Monoclonal gammopathy related to Sjögren syndrome: a key marker of disease prognosis and outcomes.

OBJECTIVE: To analyze the monoclonal expression of SS through the detection of serum monoclonal immunoglobulins (mIgs) in a large series of patients with Sjögren syndrome (SS), focusing on the etiology, characterization and evolution of the monoclonal band and the association with SS clinical expression and outcomes.

METHODS: Serum immunoelectrophoresis (IE) was performed to 408 consecutive patients who were evaluated by our unit between 1992 and 2011: 221 patients who fulfilled the 2002 American-European criteria for primary SS, 122 primary SS patients who fulfilled exclusively the 1993 European criteria and 65 patients with SS-associated hepatitis C virus infection. IE was performed at diagnosis and every year during the follow-up.

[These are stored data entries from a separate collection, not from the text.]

(** * To-Do List command line tool: a shallow embedding of [index.js]

    The program keeps two documents in the working directory, [db.json]
    (an array of tasks) and [counter.json] (an object with one field
    [counter]), and offers the commands [add], [edit], [delete], [list] and
    [filter].  Every command reads through [readJSONFile] and writes with
    [fsPromises.writeFile (path, JSON.stringify (value, null, 4))].

    [JSON.stringify], [JSON.parse] and [parseInt] are built into the
    language; they are modelled after the ECMAScript specification, in the
    form in which the program calls them.

    Modelling choices.
    - A JavaScript string is a [string]: the character with code [n] stands
      for the code unit [n], so the model covers the strings whose code
      units are below 256.  A file holds a text of this kind.
    - A JavaScript number is a double.  The model holds the doubles that
      are integers between [-2^53] and [2^53]: there every integer is a
      double, and [number] is the type of these integers.  Adding or
      subtracting one rounds as a double does ([2^53 + 1] is [2^53]), and so
      does reading a numeral ([round_to_number]).  Fractions, exponents,
      negative zero and the numbers beyond [2^53] are outside the model.
    - A value read from a document is a [json] tree; the commands are
      dynamically typed over it, as the source is.
    - Whatever the model does not cover is reported by the outcome
      [Unmodelled] (by [PUnmodelled] in the parser), never by a guess. *)

From Stdlib Require Import Ascii String ZArith NArith List Lia.
From Stdlib Require Import Decimal DecimalN DecimalPos DecimalZ DecimalString.
From stdpp Require Import gmap strings.

Set Warnings "-register-all".

Import ListNotations.
Local Open Scope string_scope.
Local Open Scope list_scope.

(** ** Characters and texts *)

(** The characters written by their decimal code: ["034"] is the double
    quote, ["092"] the backslash, ["010"] the line feed, ["009"] the tab,
    ["013"] the carriage return, ["008"] backspace and ["012"] form feed. *)

Definition code (c : ascii) : N := N_of_ascii c.

Definition str_is_empty (s : string) : bool :=
  match s with EmptyString => true | String _ _ => false end.

(** ** Numbers *)

(** Up to [2^53] in absolute value every integer is a double; beyond, the
    doubles are two or more apart. *)
Definition two53 : Z := 9007199254740992.

Definition in_range (n : Z) : bool := ((- two53 <=? n) && (n <=? two53))%Z.

(** A number of the model: an integer in that range. *)
Record number : Type := Number {
  to_Z : Z;
  number_in_range : in_range to_Z = true
}.

Definition number_of (n : Z) : option number :=
  (if in_range n as b return (in_range n = b -> option number)
   then fun H => Some (Number n H) else fun _ => None) eq_refl.

(** The double that stands for the integer [m], which is the exact result
    of an addition or the value of a numeral: the nearest one, and of two
    that are equally near the one with the even significand.  Inside the
    range that is [m] itself; [2^53 + 1] lies halfway between the doubles
    [2^53] and [2^53 + 2] and goes to [2^53], and likewise on the negative
    side; every other integer goes to a double beyond the range, which the
    model does not hold. *)
Definition round_to_number (m : Z) : option number :=
  if (m =? two53 + 1)%Z then number_of two53
  else if (m =? - two53 - 1)%Z then number_of (- two53)
  else number_of m.

(** Numerals stand for numbers where a number is expected. *)
Definition number_of_int (i : Number.int) : option number :=
  match i with
  | Number.IntDecimal d => number_of (Z.of_int d)
  | Number.IntHexadecimal _ => None
  end.

Definition number_to_int (x : number) : Number.int :=
  Number.IntDecimal (Z.to_int (to_Z x)).

Declare Scope number_scope.
Delimit Scope number_scope with number.
Bind Scope number_scope with number.
Number Notation number number_of_int number_to_int : number_scope.

(** ** JSON values *)

Inductive json : Type :=
| JNull
| JBool (b : bool)
| JNum (n : number)
| JStr (s : string)
| JArr (l : list json)
| JObj (o : list (string * json)).

(** An object is the list of its own properties in the order in which
    JavaScript enumerates them: array-index keys first, by ascending index,
    then the other keys by time of creation. *)

Definition digit_of (c : ascii) : option (uint -> uint) :=
  match c with
  | "0"%char => Some D0 | "1"%char => Some D1 | "2"%char => Some D2
  | "3"%char => Some D3 | "4"%char => Some D4 | "5"%char => Some D5
  | "6"%char => Some D6 | "7"%char => Some D7 | "8"%char => Some D8
  | "9"%char => Some D9
  | _ => None
  end.

Definition is_digit (c : ascii) : bool :=
  match digit_of c with Some _ => true | None => false end.

(** The longest prefix of decimal digits, and what follows it. *)
Fixpoint read_digits (s : string) : uint * string :=
  match s with
  | String c s' =>
      match digit_of c with
      | Some d => let (u, r) := read_digits s' in (d u, r)
      | None => (Nil, s)
      end
  | EmptyString => (Nil, s)
  end.

Fixpoint string_of_uint (u : uint) : string :=
  match u with
  | Nil => ""
  | D0 u => String "0" (string_of_uint u)
  | D1 u => String "1" (string_of_uint u)
  | D2 u => String "2" (string_of_uint u)
  | D3 u => String "3" (string_of_uint u)
  | D4 u => String "4" (string_of_uint u)
  | D5 u => String "5" (string_of_uint u)
  | D6 u => String "6" (string_of_uint u)
  | D7 u => String "7" (string_of_uint u)
  | D8 u => String "8" (string_of_uint u)
  | D9 u => String "9" (string_of_uint u)
  end.

(** [0] alone, or digits that do not start with [0]. *)
Definition no_leading_zero (u : uint) : bool :=
  match u with
  | Nil => false
  | D0 Nil => true
  | D0 _ => false
  | _ => true
  end.

(** A property key is an array index when it is the canonical decimal
    numeral of an integer in [0, 2^32 - 2]. *)
Definition array_index (k : string) : option N :=
  match read_digits k with
  | (u, EmptyString) =>
      if no_leading_zero u && (N.of_uint u <=? 4294967294)%N
      then Some (N.of_uint u) else None
  | _ => None
  end.

Definition has_key (k : string) (o : list (string * json)) : bool :=
  existsb (fun p => String.eqb (fst p) k) o.

Fixpoint obj_replace (k : string) (v : json) (o : list (string * json))
  : list (string * json) :=
  match o with
  | [] => []
  | (k', v') :: o' =>
      if String.eqb k' k then (k', v) :: o' else (k', v') :: obj_replace k v o'
  end.

Fixpoint obj_insert_index (n : N) (k : string) (v : json)
  (o : list (string * json)) : list (string * json) :=
  match o with
  | [] => [(k, v)]
  | (k', v') :: o' =>
      match array_index k' with
      | Some n' =>
          if (n' <? n)%N then (k', v') :: obj_insert_index n k v o'
          else (k, v) :: o
      | None => (k, v) :: o
      end
  end.

(** [o[k] = v] on an ordinary object: an existing property keeps its place,
    a new one goes where the enumeration order puts it. *)
Definition obj_set (k : string) (v : json) (o : list (string * json))
  : list (string * json) :=
  if has_key k o then obj_replace k v o
  else match array_index k with
       | Some n => obj_insert_index n k v o
       | None => o ++ [(k, v)]
       end.

Fixpoint obj_get (k : string) (o : list (string * json)) : option json :=
  match o with
  | [] => None
  | (k', v) :: o' => if String.eqb k' k then Some v else obj_get k o'
  end.

(** ** [JSON.stringify (value, null, 4)] *)

Definition hex_digit (n : N) : ascii :=
  match n with
  | 0 => "0" | 1 => "1" | 2 => "2" | 3 => "3" | 4 => "4" | 5 => "5"
  | 6 => "6" | 7 => "7" | 8 => "8" | 9 => "9" | 10 => "a" | 11 => "b"
  | 12 => "c" | 13 => "d" | 14 => "e" | _ => "f"
  end%N%char.

(** One code unit inside a quoted string. *)
Definition escape_char (c : ascii) : string :=
  match c with
  | "008"%char => String "092" "b"
  | "009"%char => String "092" "t"
  | "010"%char => String "092" "n"
  | "012"%char => String "092" "f"
  | "013"%char => String "092" "r"
  | "034"%char => String "092" (String "034" "")
  | "092"%char => String "092" (String "092" "")
  | _ =>
      if (code c <? 32)%N
      then String "092"
             (String "u" (String "0" (String "0"
               (String (hex_digit (code c / 16))
                 (String (hex_digit (code c mod 16)) "")))))
      else String c ""
  end.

RESULTS: Of the 221 patients with primary SS, 48 (22%) had monoclonal gammopathy. In the control groups, the prevalence was 16% in patients with SS who fulfilled the 1993 criteria (p > 0.05) and 52% in SS-HCV patients (p < 0.001). Monoclonal bands were characterized in 47/48 patients with primary SS: IgG (n = 21), IgM (n = 16), IgA (n = 5) and free light chains (n = 5); the light chain was κ in 28 patients and λ in 19 (κ:λ ratio 1.5). Primary SS patients with monoclonal gammopathy had a higher prevalence of parotidomegaly (38% vs 20%, p = 0.021), vasculitis (21% vs 6%, p = 0.003), neurological involvement (42% vs 23%, p = 0.016), higher mean values of circulating gammaglobulins (23.4 vs 20.6%, p = 0.026), ESR (56.6 vs 37.6 mm/h, p = 0.003), a higher prevalence of RF (69% vs 50%, p = 0.022), low C3 levels (24% vs 11%, p = 0.028), low C4 levels (24% vs 7%, p = 0.003), low CH50 activity (28% vs 11%, p = 0.008) and cryoglobulins (23% vs 8%, p = 0.012) compared with those without monoclonal gammopathy. Of the 48 patients with primary SS and monoclonal gammopathy, 8 developed hematologic neoplasia after a mean follow-up of 10 years, a higher prevalence than observed in patients without monoclonal gammopathy (17% vs 5%, p = 0.009). Survival rates according to the presence or absence of monoclonal gammopathy were 83% and 97%, respectively (log rank 0.004).

CONCLUSION: Monoclonal gammopathy was detected in 22% of patients with primary SS fulfilling the 2002 criteria, with mIgGκ being the most frequent type of band detected. In HCV-associated SS patients, the prevalence was higher (52%) with IgMκ being the most prevalent band detected. Monoclonal gammopathy was associated with a higher prevalence of parotid enlargement, extraglandular features, hypergammaglobulinemia, cryoglobulinemia and related markers (rheumatoid factor, hypocomplementemia), and with a poor prognosis (development of neoplasia and death).